Formalizing my comments above into a benchmark. This is not a new answer (other than recommending do.call
over Reduce
, but that's not very novel), just an extended comment. (I'll delete it if it is too far out of context.)
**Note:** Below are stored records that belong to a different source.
(* ===== verification/WebttySecure.v ===== *)
(** * WebttySecure: an encrypted session, end to end

    The session of [WebttySession] with the hooks of the ciphers of [WebttyCrypto]: what
    the client decrypts is what the child wrote. *)

From S2P Require Import Prelude GoStrings Transcript WebttyCrypto WebttySession WebttySessionInv WebttySessionSteps WebttySessionProps WebttySessionOutput.

Section WebttySecure.
Context `{Crypto} (fips : bool).

Definition stream_name (t : stream) : string := match t with Stdout => "stdout" | Stderr => "stderr" end.

(** [encryptFunc] with fresh random bytes, and [decryptFunc], as hooks. *)
Definition encryptFunc (c : e2ePayloadCipher) (stream : string) (rnd payload : list byte) : option EncryptedPayload :=
  match encrypt {| c with c_random := rnd |} stream rnd payload with Ok (e, _) => Some e | Err _ => None end.

Definition decryptFunc (c : e2ePayloadCipher) (stream : string) (e : EncryptedPayload) : option (list byte) :=
  match decrypt c stream (Some e) with Ok b => Some b | Err _ => None end.

(** [e2ePayloadCipher.payloadCrypto], the hooks a server uses *)
Definition payload_hooks (c : e2ePayloadCipher) : @PayloadCrypto EncryptedPayload :=
  MkHooks (Some (encryptFunc c "stdout")) (Some (encryptFunc c "stderr")) (Some (decryptFunc c "stdin")).

(** [pl] is an encrypted payload that the client decrypts to [b]. *)
Definition opens (c : e2ePayloadCipher) (t : stream) (b : list byte) (pl : @payload EncryptedPayload) : Prop :=
  exists e, pl = PEnc e /\ decrypt c (stream_name t) (Some e) = Ok b.

Lemma carries_opens `{!CryptoLaws} c s (σ : @session EncryptedPayload) t b pl :
  cipher_ok s -> paired c s -> payloadCrypto σ = Some (payload_hooks s) -> carries σ t b pl -> opens c t b pl.
Proof.
  intros Hs Hp Hc [rnd Hd]. unfold dataMessage in Hd. rewrite Hc in Hd.
  assert (He : exists e, pl = PEnc e /\ encryptFunc s (stream_name t) rnd b = Some e).
  { destruct t; cbn in Hd |- *; destruct (encryptFunc s _ rnd b) as [e|]; try done; injection Hd as <-; eauto. }
  destruct He as (e & -> & He). exists e. split; [done|]. unfold encryptFunc in He.
  destruct (encrypt {| s with c_random := rnd |} (stream_name t) rnd b) as [[e' c']|] eqn:Hen; [|done]. injection He as ->.
  eapply (encrypt_decrypt {| s with c_random := rnd |}); [exact Hs|by apply paired_sym|exact Hen].
Qed.

(** C9: end to end.  A client makes a session key and a grant for a server among its
    recipients; the server resolves the grant to hooks and runs a session with them.  Then
    everything the session ever sends of the child's output is encrypted, the client
    decrypts it, and what it reads of a stream is, in order, a beginning of what the child
    wrote, and all of it once the end of the stream was sent. *)
Theorem webtty_end_to_end_output `{!CryptoLaws} encode json random rnds pcfg c identity keyID priv pre r post random' s
  (cfg : @config EncryptedPayload) σ t :
  newE2EClientPayloadCipher fips encode json random rnds pcfg = Ok c ->
  pc_Recipients pcfg = pre ++ r :: post ->
  e2eIdentityPrivateKey fips identity (c_keyEnvelopeSuite c) = Ok (keyID, priv) ->
  rc_PublicKey r = PublicKey (c_keyEnvelopeSuite c) priv -> recipient_key r = keyID -> keyID ∉ recipient_key <$> pre ->
  newE2EServerPayloadCipher fips random' (Some (sessionKeyGrant c)) identity = Ok s ->
  reachable cfg σ -> payloadCrypto σ.1 = Some (payload_hooks s) ->
  exists bs, Forall2 (opens c t) bs (payloads t (wire σ.1)) /\ concat bs `prefix_of` produced σ.1 t /\
    (MEos t ∈ wire σ.1 -> concat bs = produced σ.1 t).
Proof.
  intros Hc Hrec Hid Hpub Hkey Hpre Hs Hr Hhooks.
  destruct (server_cipher _ _ _ _ _ _ _ _ _ _ _ _ _ random' Hc Hrec Hid Hpub Hkey Hpre) as (s' & Hs' & _ & Hok & Hpair & _).
  assert (s' = s) as -> by congruence. destruct (output_reachable cfg t σ Hr) as [bs [O1 O2 _ _ O5]]. exists bs. split_and!; [|done|].
  - eapply Forall2_impl; [exact O1|]. intros b pl. by apply (carries_opens c s).
  - intros He. apply O5. apply count_elem. exists (MEos t). cbn. by rewrite bool_decide_eq_true_2.
Qed.
End WebttySecure.

(** ** A witness *)

Definition secure_config : @config EncryptedPayload := MkSessionConfig false true true true None true true false None true true.

Definition secure_client : e2ePayloadCipher := Eval vm_compute in
  match demo_client_cipher with Ok c => c | Err _ => MkCipher 0 [] [] [] 0 [] [] end.
Definition secure_server : e2ePayloadCipher := Eval vm_compute in
  match @newE2EServerPayloadCipher toy_crypto false (replicate 20 x01) (Some (sessionKeyGrant secure_client)) demo_identity with
  | Ok s => s
  | Err _ => MkCipher 0 [] [] [] 0 [] []
  end.

Definition secure_answers : @open_answers EncryptedPayload := MkAnswers None None (Some (@payload_hooks toy_crypto secure_server)) None None None.

Definition secure_events : list (@event EncryptedPayload) :=
  replicate 7 (Thread 0 Go) ++
  [Thread 1 Go; Thread 1 (Reads (RdMessage (IOpen (MkOpenMsg true true false))))] ++ replicate 4 (Thread 1 Go) ++
  [Thread 1 (Answers secure_answers); Thread 1 (Answers secure_answers)] ++ replicate 4 (Thread 1 Go) ++
  [Thread 2 Go; Move (Output Stdout demo_bytes); Thread 3 (Bytes demo_bytes); Thread 3 (Random (replicate 12 x05))] ++
  replicate 3 (Thread 3 Go).

Definition secure_start : @state EncryptedPayload := (newSession secure_config, [start [FRun]]).
Definition secure_state : @state EncryptedPayload := default secure_start (runs secure_config secure_events secure_start).

Lemma secure_reachable : reachable secure_config secure_state.
Proof.
  unfold secure_state. destruct (runs secure_config secure_events secure_start) as [σ|] eqn:Hσ; [|apply reach_init, initial_run].
  apply (reachable_runs secure_config secure_events secure_start); [apply reach_init, initial_run|exact Hσ].
Qed.

Lemma secure_hooks : payloadCrypto secure_state.1 = Some (@payload_hooks toy_crypto secure_server).
Proof. reflexivity. Qed.

Lemma webtty_end_to_end_output_witness :
  length (payloads Stdout (wire secure_state.1)) = 1%nat /\
  exists bs, Forall2 (@opens toy_crypto secure_client Stdout) bs (payloads Stdout (wire secure_state.1)) /\ concat bs `prefix_of` produced secure_state.1 Stdout.
Proof.
  split; [vm_compute; reflexivity|].
  destruct (@webtty_end_to_end_output toy_crypto false toy_laws (fun _ => "id") (fun _ _ _ _ => []) (replicate 100 x09) [] WebttyCrypto.demo_config secure_client demo_identity
    (@E2EKeyID toy_crypto (demo_key x07)) (demo_key x07) [demo_recipient x05] (demo_recipient x07) [] (replicate 20 x01) secure_server secure_config secure_state Stdout)
    as (bs & H1 & H2 & _).
  - vm_compute. reflexivity.
  - reflexivity.
  - vm_compute. reflexivity.
  - vm_compute. reflexivity.
  - vm_compute. reflexivity.
  - apply (bool_decide_unpack _). vm_compute. exact I.
  - vm_compute. reflexivity.
  - exact secure_reachable.
  - exact secure_hooks.
  - by exists bs.
Defined.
DTbig <- rbindlist(replicate(1e7, DT, simplify=FALSE))
nrow(DTbig)
# [1] 40000000
Proof of the do.call(pmax, .SD)
concept:
DTbig2 <- copy(DTbig)
for (i in c('spr_1','spr_15','spr_99')) {
DTbig2[,(i) := Reduce(pmax, .SD), .SDcols = patterns(paste0(i, "\\."))]
}
for (i in c('spr_1','spr_15','spr_99')) {
DTbig[,(i) := do.call(pmax, .SD), .SDcols = patterns(paste0(i, "\\."))]
}
identical(DTbig, DTbig2)
# [1] TRUE
Benchmark:
bench::mark(
orig = {
for (i in c('spr_1','spr_15','spr_99')) {
DTbig[,(i) := +Reduce(`|`, .SD), .SDcols = patterns(paste0(i, "\\."))]
}
},
Reduce = {
for (i in c('spr_1','spr_15','spr_99')) {
DTbig[,(i) := Reduce(pmax,.SD), .SDcols=patterns(paste0(i,"\\."))]
}
},
docall = {
for (i in c('spr_1','spr_15','spr_99')) {
DTbig[,(i) := do.call(pmax, .SD), .SDcols = patterns(paste0(i, "\\."))]
}
}, iterations = 20)
# # A tibble: 3 x 13
# expression min median `itr/sec` mem_alloc `gc/sec` n_itr n_gc total_time result memory time gc
# <bch:expr> <bch:tm> <bch:tm> <dbl> <bch:byt> <dbl> <int> <dbl> <bch:tm> <list> <list> <list> <list>
# 1 orig 956.22ms 1.08s 0.939 2.68GB 2.35 6 15 6.39s <NULL> <Rprofmem [109 x 3]> <bench_tm~ <tibble ~
# 2 Reduce 1.04s 1.07s 0.943 2.68GB 2.83 5 15 5.3s <NULL> <Rprofmem [306 x 3]> <bench_tm~ <tibble ~
# 3 docall 847.69ms 863.73ms 1.15 1.79GB 1.15 10 10 8.72s <NULL> <Rprofmem [97 x 3]> <bench_tm~ <tibble ~
(I'm really not sure how iterations=
is interpreted ...)
FYI, the +
in +Reduce(`|`, .SD)
is analogous to your follow-up as.numeric
without the extra step.